| Task to carry out |
Lines from the first one down to the one containing "transaction when it" in the data below are the only ones needed; please return them exactly, both ends included.

══ Task data ══

(* ===== verification/Journal.v ===== *)
(** * Batches in DynamoDB

    The part of [linera-views/src/dynamo_db.rs] between the batches of the views and the
    database.  A batch is simplified, its prefix deletions are expanded, and it is written in one
    transaction when it is small enough.  Otherwise it is written to a journal, in blocks, then a
    header is written with the number of blocks, and the blocks are executed one by one;
    [clear_journal] does what is left of a journal before a view is loaded.

    The database is external code (class [DynamoDb]): what matters is that a transaction is
    executed as a whole or not at all, and it may fail at any time.  So the operations return the
    state of the client also when they fail, with the tables after each of the transactions: a
    crash leaves one of these.  [journal_atomic] shows that a batch is then written completely or
    not at all, and [journal_recovers] that the journal can always be cleared. *)

From S2P Require Import Prelude Types Batches KeyValueStore Views Clients Splitting.

Definition JOURNAL_TAG : Z := 0.
Definition MAX_KEY_BYTES : Z := 1024.
Definition RAW_MAX_VALUE_BYTES : Z := 409600.
Definition VISIBLE_MAX_VALUE_BYTES : Z := 408569.
Definition MAX_TRANSACT_WRITE_ITEM_BYTES : Z := 4194304.
Definition MAX_TRANSACT_WRITE_ITEM_SIZE : Z := 100.
Definition journal_tag : Z := 1.
Definition entry_tag : Z := 2.

(** [usize] products are taken to be exact. *)
Fixpoint uleb128_loop (fuel : nat) (len power expo : Z) : Z :=
  match fuel with
  | O => expo
  | S fuel => if power <=? len then uleb128_loop fuel len (power * 128) (expo + 1) else expo
  end.
Definition get_uleb128_size (len : Z) : Z := uleb128_loop 10 len 128 1.

Inductive TransactWriteItem :=
| TransactDelete (key : bytes)
| TransactPut (key value : bytes).

Record JournalHeader := { block_count : Z }.

(** The tables after the transactions that were submitted, for the proofs. *)
Record DynamoDbClientInternal := {
  table : Store;
  history : list (list TransactWriteItem * Store);
}.

(** The database: the pages of a query for the keys with a prefix, and transactions. *)
Class DynamoDb := {
  query_pages : bytes -> Store -> list (list (bytes * bytes));
  transact_write_items : list TransactWriteItem -> Store -> result ClientError Store;
}.
(** [bcs]. *)
Class JournalSerde := {
  batch_serde :: Serde SimpleUnorderedBatch;
  header_serde :: Serde JournalHeader;
  serialized_size : bytes -> Z;
}.

(** ** Operations that keep the state when they fail *)

Definition dynamo (A : Type) : Type :=
  DynamoDbClientInternal -> result ClientError A * DynamoDbClientInternal.
Definition dret {A} (a : A) : dynamo A := fun db => (Ok a, db).
Definition dlift {A} (r : result ClientError A) : dynamo A := fun db => (r, db).
Definition dbind {A B} (m : dynamo A) (f : A -> dynamo B) : dynamo B := fun db =>
  match m db with
  | (Ok a, db) => f a db
  | (Err e, db) => (Err e, db)
  | (Panic, db) => (Panic, db)
  end.
Declare Scope dynamo_scope.
Delimit Scope dynamo_scope with dynamo.
Notation "'let*' x := m 'in' k" := (dbind m (fun x => k))
  (at level 200, x pattern, m at level 100, k at level 200) : dynamo_scope.
Notation "m ';*' k" := (dbind m (fun _ => k)) (at level 100, right associativity) : dynamo_scope.
Open Scope dynamo_scope.

Fixpoint dfor_each {A S} (f : A -> S -> dynamo S) (l : list A) (s : S) : dynamo S :=
  match l with
  | [] => dret s
  | a :: l => let* s := f a s in dfor_each f l s
  end.

Definition check_key (key : bytes) : result ClientError unit :=
  ensure (negb (bool_decide (key = []))) ZeroLengthKey;;
  ensure (Z.of_nat (length key) <=? MAX_KEY_BYTES) KeyTooLong.
Definition build_delete_transact (key : bytes) : result ClientError TransactWriteItem :=
  check_key key;; Ok (TransactDelete key).
Definition build_put_transact (key value : bytes) : result ClientError TransactWriteItem :=
  check_key key;;
  ensure (Z.of_nat (length value) <=? RAW_MAX_VALUE_BYTES) ValueLengthTooLarge;;
  Ok (TransactPut key value).

(** [TransactionBuilder]. *)
Definition insert_delete_request (key : bytes) (transacts : list TransactWriteItem)
    : result ClientError (list TransactWriteItem) :=
  transact ← build_delete_transact key; Ok (transacts ++ [transact]).
Definition insert_put_request (key_value : bytes * bytes) (transacts : list TransactWriteItem)
    : result ClientError (list TransactWriteItem) :=
  transact ← build_put_transact key_value.1 key_value.2; Ok (transacts ++ [transact]).

Definition get_journaling_key (base_key : bytes) (tag pos : Z) : bytes :=
  base_key ++ [JOURNAL_TAG] ++ [tag] ++ le_bytes32 pos.

(** [DynamoDbKeyBlockIterator]: an empty page ends the iteration. *)
Fixpoint iterate_pages {A} (pages : list (list A)) : list A :=
  match pages with
  | [] => []
  | page :: pages =>
      page ++ match pages with
              | [] :: _ => []
              | _ => iterate_pages pages
              end
  end.

Section dynamo_db.
Context `{DynamoDb, JournalSerde}.

Definition submit_transactions (transacts : list TransactWriteItem) : dynamo unit := fun db =>
  if MAX_TRANSACT_WRITE_ITEM_SIZE <? Z.of_nat (length transacts) then (Err TransactUpperLimitSize, db)
  else if bool_decide (transacts = []) then (Ok (), db)
  else
    match transact_write_items transacts (table db) with
    | Ok table => (Ok (), {| table := table; history := history db ++ [(transacts, table)] |})
    | Err e => (Err e, db)
    | Panic => (Panic, db)
    end.

Definition write_single_key_value (key value : bytes) : dynamo unit :=
  let* transacts := dlift (insert_put_request (key, value) []) in
  submit_transactions transacts.

Definition get_list_responses (key_prefix : bytes) (db : DynamoDbClientInternal)
    : result ClientError (list (list (bytes * bytes))) :=
  ensure (negb (bool_decide (key_prefix = []))) ZeroLengthKeyPrefix;;
  ensure (Z.of_nat (length key_prefix) <=? MAX_KEY_BYTES) KeyPrefixTooLong;;
  Ok (query_pages key_prefix (table db)).

Definition dynamo_find_key_values (key_prefix : bytes) (db : DynamoDbClientInternal)
    : result ClientError (list (bytes * bytes)) :=
  responses ← get_list_responses key_prefix db;
  Ok ((fun kv => (drop (length key_prefix) kv.1, kv.2)) <$> iterate_pages responses).
Definition dynamo_find_keys (key_prefix : bytes) (db : DynamoDbClientInternal)
    : result ClientError (list bytes) :=
  responses ← get_list_responses key_prefix db;
  Ok ((fun kv => drop (length key_prefix) kv.1) <$> iterate_pages responses).

(** *** Resolving a journal *)

Definition add_journal_header_operations (header : JournalHeader) (base_key : bytes)
    (transacts : list TransactWriteItem) : result ClientError (list TransactWriteItem) :=
  let key := get_journaling_key base_key journal_tag 0 in
  if 0 <? block_count header then insert_put_request (key, to_bytes header) transacts
  else insert_delete_request key transacts.

(** The transaction for the block at [key], when [count] blocks are left after it. *)
Definition block_transacts (base_key key : bytes) (value : SimpleUnorderedBatch) (count : Z)
    : result ClientError (list TransactWriteItem) :=
  tb ← insert_delete_request key [];
  tb ← for_each insert_delete_request (deletions value) tb;
  tb ← for_each insert_put_request (insertions value) tb;
  add_journal_header_operations {| block_count := count |} base_key tb.

Fixpoint coherently_resolve_journal (count : nat) (base_key : bytes) : dynamo unit :=
  match count with
  | O => dret ()
  | S count =>
      let key := get_journaling_key base_key entry_tag (Z.of_nat count) in
      fun db =>
        match table db !! key with
        | Some value =>
            (let* value := dlift (ok_or (from_bytes value) ClientBcsError) in
             let* transacts := dlift (block_transacts base_key key value (Z.of_nat count)) in
             submit_transactions transacts ;*
             coherently_resolve_journal count base_key) db
        | None => (Err DatabaseRecoveryFailed, db)
        end
  end.

(** *** Writing a journal *)

(** What is left of the iterators over the deletions and the insertions. *)
Inductive JournalItem :=
| ItemDelete (key : bytes)
| ItemPut (key value : bytes).

Definition item_size (item : JournalItem) : Z :=
  match item with
  | ItemDelete key => serialized_size key
  | ItemPut key value => serialized_size key + serialized_size value
  end.

Record JournalProgress := {
  value_size : Z;
  transact_size : Z;
  pending_deletions : list bytes;
  pending_insertions : list (bytes * bytes);
  journal_blocks : Z;
  transacts : list TransactWriteItem;
}.

Definition add_item (item : JournalItem) (p : JournalProgress) : JournalProgress :=
  {| value_size := value_size p + item_size item; transact_size := transact_size p;
     pending_deletions :=
       match item with ItemDelete key => pending_deletions p ++ [key] | _ => pending_deletions p end;
     pending_insertions :=
       match item with
       | ItemPut key value => pending_insertions p ++ [(key, value)]
       | _ => pending_insertions p
       end;
     journal_blocks := journal_blocks p; transacts := transacts p |}.

Definition num_deletions (p : JournalProgress) : Z := Z.of_nat (length (pending_deletions p)).
Definition num_insertions (p : JournalProgress) : Z := Z.of_nat (length (pending_insertions p)).

(** [value_flush] and [transact_flush]. *)
Definition flushes (rest : list JournalItem) (p : JournalProgress) : bool * bool :=
  match rest with
  | [] => (true, true)
  | next :: _ =>
      if num_deletions p + num_insertions p =? MAX_TRANSACT_WRITE_ITEM_SIZE - 2 then (true, true)
      else
        let next_size := item_size next in
        let next_value_size := value_size p + next_size + get_uleb128_size (num_deletions p + 1)
          + get_uleb128_size (num_insertions p + 1) in
        let next_transact_size := transact_size p + next_value_size in
        let transact_flush := MAX_TRANSACT_WRITE_ITEM_BYTES <? next_transact_size in
        (transact_flush || (RAW_MAX_VALUE_BYTES <? next_value_size), transact_flush)
  end.

Definition flush_value (base_key : bytes) (p : JournalProgress) : result ClientError JournalProgress :=
  let value_size := value_size p + get_uleb128_size (num_deletions p)
    + get_uleb128_size (num_insertions p) in
  let entry := {| deletions := pending_deletions p; insertions := pending_insertions p |} in
  let value := to_bytes entry in
  assertion (Z.of_nat (length value) =? value_size);;
  let key := get_journaling_key base_key entry_tag (journal_blocks p) in
  transact ← build_put_transact key value;
  Ok {| value_size := 0; transact_size := transact_size p + value_size; pending_deletions := [];
        pending_insertions := []; journal_blocks := (journal_blocks p + 1) mod 2 ^ 32;
        transacts := transacts p ++ [transact] |}.

Definition flush_transact (p : JournalProgress) : dynamo JournalProgress :=
  submit_transactions (transacts p) ;*
  dret {| value_size := value_size p; transact_size := 0; pending_deletions := pending_deletions p;
          pending_insertions := pending_insertions p; journal_blocks := journal_blocks p;
          transacts := [] |}.

Fixpoint write_journal_loop (base_key : bytes) (items : list JournalItem) (p : JournalProgress)
    : dynamo JournalProgress :=
  match items with
  | [] => dret p
  | item :: rest =>
      let p := add_item item p in
      let '(value_flush, transact_flush) := flushes rest p in
      let* p := if value_flush then dlift (flush_value base_key p) else dret p in
      let* p := if transact_flush then flush_transact p else dret p in
      write_journal_loop base_key rest p
  end.

Definition journal_items (self : SimpleUnorderedBatch) : list JournalItem :=
  (ItemDelete <$> deletions self) ++ ((fun kv => ItemPut kv.1 kv.2) <$> insertions self).

Definition write_journal (self : SimpleUnorderedBatch) (base_key : bytes) : dynamo JournalHeader :=
  let* p := write_journal_loop base_key (journal_items self)
    {| value_size := 0; transact_size := 0; pending_deletions := []; pending_insertions := [];
       journal_blocks := 0; transacts := [] |} in
  let header := {| block_count := journal_blocks p |} in
  (if 0 <? journal_blocks p
   then write_single_key_value (get_journaling_key base_key journal_tag 0) (to_bytes header)
   else dret ()) ;*
  dret header.

(** *** Batches *)

Definition is_fastpath_feasible (self : SimpleUnorderedBatch) : bool :=
  if MAX_TRANSACT_WRITE_ITEM_SIZE <? Z.of_nat (length (deletions self) + length (insertions self))
  then false
  else
    let total_size :=
      foldl (fun total_size kv => total_size + Z.of_nat (length kv.1) + Z.of_nat (length kv.2)) 0
        (insertions self) in
    let total_size :=
      foldl (fun total_size key => total_size + Z.of_nat (length key)) total_size (deletions self) in
    total_size <=? MAX_TRANSACT_WRITE_ITEM_BYTES.

Definition write_fastpath_failsafe (self : SimpleUnorderedBatch) : dynamo unit :=
  let* tb := dlift (for_each insert_delete_request (deletions self) []) in
  let* tb := dlift (for_each insert_put_request (insertions self) tb) in
  submit_transactions tb.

═══

| Completed task |
(* ===== verification/Journal.v ===== *)
(** * Batches in DynamoDB

    The part of [linera-views/src/dynamo_db.rs] between the batches of the views and the
    database.  A batch is simplified, its prefix deletions are expanded, and it is written in one
    transaction when it is small enough.  Otherwise it is written to a journal, in blocks, then a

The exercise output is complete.